I hesitated for a second. It wasn’t easy for him and it wasn’t easy for me. I looked down at the hand holding onto my wrist. When I did, I came face to face with the dragon tattoo on his arm.
The serpent glared at me out of a sea of ink. It lashed its tail and bared its glistening fangs in a deadly grimace of murder and mayhem. I couldn’t get distracted by Roman’s nice words or his loving fatherly behavior toward Anna.

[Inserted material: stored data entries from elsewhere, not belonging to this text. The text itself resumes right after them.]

(* ===== verification/InboxHistory.v ===== *)
(** What holds of the submissions of a session however the operations follow
    each other: a submission keeps its identity, what became of it is final, it
    starts one TaskRun at most, and a change the operator asked for happens once. *)
From S2P Require Import Prelude Json SessionInput TaskPolicy Attempt ExecDb Canonical RunStore Continuation ContinuationSteps StoreRefine PortTrace PlanStore Evidence CompletionGate RunView Service Approval ApprovalFacts Demo ReviewsFacts Goal GoalStore GoalStoreFacts GoalFacts SessionInbox InboxFrame SessionInboxFacts.
Local Open Scope tx_scope.

(** * Calls *)

(** What the operator may ask for. *)
Inductive ProfileOp :=
  | Op_update (itemId content : string) (analysis : SessionInputAnalysis)
  | Op_reorder (itemIds : list string)
  | Op_delete (itemId : string)
  | Op_decide (itemId decision : string)
  | Op_merge (sourceId targetId : string).

(** Every operation on the inbox, and those of the goals and of the ports. *)
Inductive InboxCall :=
  | In_enqueue (sessionId content : string) (analysis : SessionInputAnalysis) (requestId : string) (audit : option SubmissionAuditInput) (now : Z)
  | In_route (id sessionId decision : string) (runId : option string) (error : string) (now : Z)
  | In_duplicate (sourceId targetId sessionId : string) (now : Z)
  | In_update (id sessionId content : string) (analysis : option SessionInputAnalysis) (now : Z)
  | In_reorder (sessionId : string) (itemIds : list string) (now : Z)
  | In_delete (id sessionId : string) (now : Z)
  | In_discard (id sessionId : string) (now : Z)
  | In_decide (id sessionId decision : string) (now : Z)
  | In_clarify (id sessionId reason : string) (now : Z)
  | In_merge (sourceId targetId sessionId : string) (now : Z)
  | In_audit (item : Submission) (audit : SubmissionAuditInput) (now : Z)
  | In_claim_next (sessionId : string) (skills : list SkillRevision) (now : Z)
  | In_claim_now (id sessionId : string) (parallel : bool) (skills : list SkillRevision) (now : Z)
  | In_launch_failed (id runId error : string) (now : Z)
  | In_retry (runId : string) (now : Z)
  | In_profile (sessionId : string) (mutation : ProfileMutationContext) (o : ProfileOp) (now : Z)
  | In_goal (c : GoalCall)
  | In_port (o : PortOp).

Section calls.
Context `{Platform, ContractType}.

Definition run_profile (sessionId : string) (mutation : ProfileMutationContext) (o : ProfileOp) (now : Z) : tx SubmissionDb ProfileMutationResult :=
  match o with
  | Op_update i c a => updateSessionInboxItemProfile sessionId i c a mutation now
  | Op_reorder ids => reorderSessionInboxProfile sessionId ids mutation now
  | Op_delete i => deleteSessionInboxItemProfile sessionId i mutation now
  | Op_decide i dec => decideSessionInboxItemProfile sessionId i dec mutation now
  | Op_merge i j => mergeSessionInboxItemsProfile sessionId i j mutation now
  end.

Definition done {S A} (m : tx S A) : tx S unit := let* _ := m in mret tt.

Definition run_inbox (c : InboxCall) : tx SubmissionDb unit :=
  match c with
  | In_enqueue s c a q u now => done (enqueueSessionInbox s c a q u now)
  | In_route i s dec r e now => done (routeSessionInboxItem i s dec r e now)
  | In_duplicate i j s now => done (markSessionInboxDuplicate i j s now)
  | In_update i s c a now => done (updateSessionInboxItem i s c a now)
  | In_reorder s ids now => done (reorderSessionInbox s ids now)
  | In_delete i s now => done (deleteSessionInboxItem i s now)
  | In_discard i s now => done (discardSessionInboxItem i s now)
  | In_decide i s dec now => done (decideSessionInboxItem i s dec now)
  | In_clarify i s r now => done (markSessionInboxNeedsClarification i s r now)
  | In_merge i j s now => done (mergeSessionInboxItems i j s now)
  | In_audit item a now => done (recordSubmissionAudit item a now)
  | In_claim_next s k now => done (claimNextSessionInbox s k now)
  | In_claim_now i s p k now => done (claimSessionInboxNow i s p k now)
  | In_launch_failed i r e now => recordSessionInboxLaunchFailure i r e now
  | In_retry r now => done (retryInboxLaunch r now)
  | In_profile s mu o now => done (run_profile s mu o now)
  | In_goal c => in_goals (run_call c)
  | In_port o => in_exec_db (run_port o)
  end.

(** The launch of an item fails after it started, a TaskRun is created by a claim only. *)
Definition called_for (c : InboxCall) (d : SubmissionDb) : Prop :=
  match c with
  | In_launch_failed i _ _ _ => forall x, items d !! i = Some x -> x_status x = "started"
  | In_goal c => above c
  | In_port o => not_creation o
  | _ => True
  end.

(** A call that throws leaves the database as it was. *)
Inductive inbox_history (d : SubmissionDb) : SubmissionDb -> Prop :=
  | ih_start : inbox_history d d
  | ih_call c d1 d2 : inbox_history d d1 -> called_for c d1 -> run_inbox c d1 = Ok (tt, d2) -> inbox_history d d2.
End calls.

(** * What holds *)

Record InboxOk (d : SubmissionDb) : Prop := {
  io_request : forall i j x y, items d !! i = Some x -> items d !! j = Some y ->
    x_sessionId x = x_sessionId y -> x_requestId x = x_requestId y -> i = j;
  io_queued : forall i x, items d !! i = Some x -> x_status x = "queued" -> x_runId x = None;
  io_started : forall i x, items d !! i = Some x -> x_status x = "started" ->
    exists r row, x_runId x = Some r /\ runs (sb_db d) !! r = Some row /\ r_requestId row = "inbox:" +:+ i /\ r_sessionId row = x_sessionId x;
  io_runs : forall r r' row row', runs (sb_db d) !! r = Some row -> runs (sb_db d) !! r' = Some row' -> r_requestId row = r_requestId row' -> r = r';
}.

(** What is final of an item that has left the queue: all but its error and its revision. *)
Definition settled_face (x : InboxRow) : InboxRow :=
  {| x_sessionId := x_sessionId x; x_requestId := x_requestId x; x_content := x_content x; x_status := x_status x;
     x_decision := x_decision x; x_runId := x_runId x; x_error := ""; x_position := x_position x; x_createdAt := x_createdAt x;
     x_updatedAt := 0; x_claimedAt := x_claimedAt x; x_startedAt := x_startedAt x; x_analysis := x_analysis x;
     x_manualOrder := x_manualOrder x; x_revision := 0 |}.

Definition settled_kept (d d' : SubmissionDb) : Prop :=
  forall i x, items d !! i = Some x -> x_status x <> "queued" -> exists y, items d' !! i = Some y /\ settled_face y = settled_face x.

(** A step keeps the invariant and what is settled; an inner one writes no receipt. *)
Record inner_step (d d' : SubmissionDb) : Prop := {
  is_ok : InboxOk d -> InboxOk d';
  is_settled : settled_kept d d';
  is_receipts : profile_receipts d' = profile_receipts d;
}.

Record inbox_step (d d' : SubmissionDb) : Prop := {
  ss_ok : InboxOk d -> InboxOk d';
  ss_settled : settled_kept d d';
  ss_receipts : profile_receipts d ⊆ profile_receipts d';
}.

#[export] Instance inner_step_preorder : PreOrder inner_step.
Proof.
  split; [intros d; split; [done|by intros i x Hx; eauto|done]|]. intros d1 d2 d3 [A1 A2 A3] [B1 B2 B3]. split; [auto| |congruence].
  intros i x Hx Hs. destruct (A2 i x Hx Hs) as (y & Hy & Ey). destruct (B2 i y Hy) as (z & Hz & Ez); [|by exists z; rewrite Ez].
  by injection Ey as _ _ _ -> _.
Qed.

#[export] Instance inbox_step_preorder : PreOrder inbox_step.
Proof.
  split; [intros d; split; [done|by intros i x Hx; eauto|done]|]. intros d1 d2 d3 [A1 A2 A3] [B1 B2 B3]. split; [auto| |by etrans].
  intros i x Hx Hs. destruct (A2 i x Hx Hs) as (y & Hy & Ey). destruct (B2 i y Hy) as (z & Hz & Ez); [|by exists z; rewrite Ez].
  by injection Ey as _ _ _ -> _.
Qed.

Lemma inner_inbox d d' : inner_step d d' -> inbox_step d d'.
Proof. intros [H1 H2 H3]. split; [done..|by rewrite H3]. Qed.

If I dealt with Roman at all, in any capacity whatever, I was dealing with that dragon. I had to remember that at all costs.
I raised my eyes to his face. “I really don’t think us going out would be a good idea.”
“Why not?” he asked.
I glanced down at the tattoo again. It told me all I needed to know about him. “I heard you tell that man you were fighting the Longtails.”
A shadow of doubt flickered across his face. “So what?”
“The Longtails are a Chinese gang from the other side of town,” I replied. “I saw a documentary on them. They’re dragons—real dragons. Long means dragon in Chinese. The reporter even had footage of them shifting into people and back to dragons. He documented it on film and broadcast it all over the world.”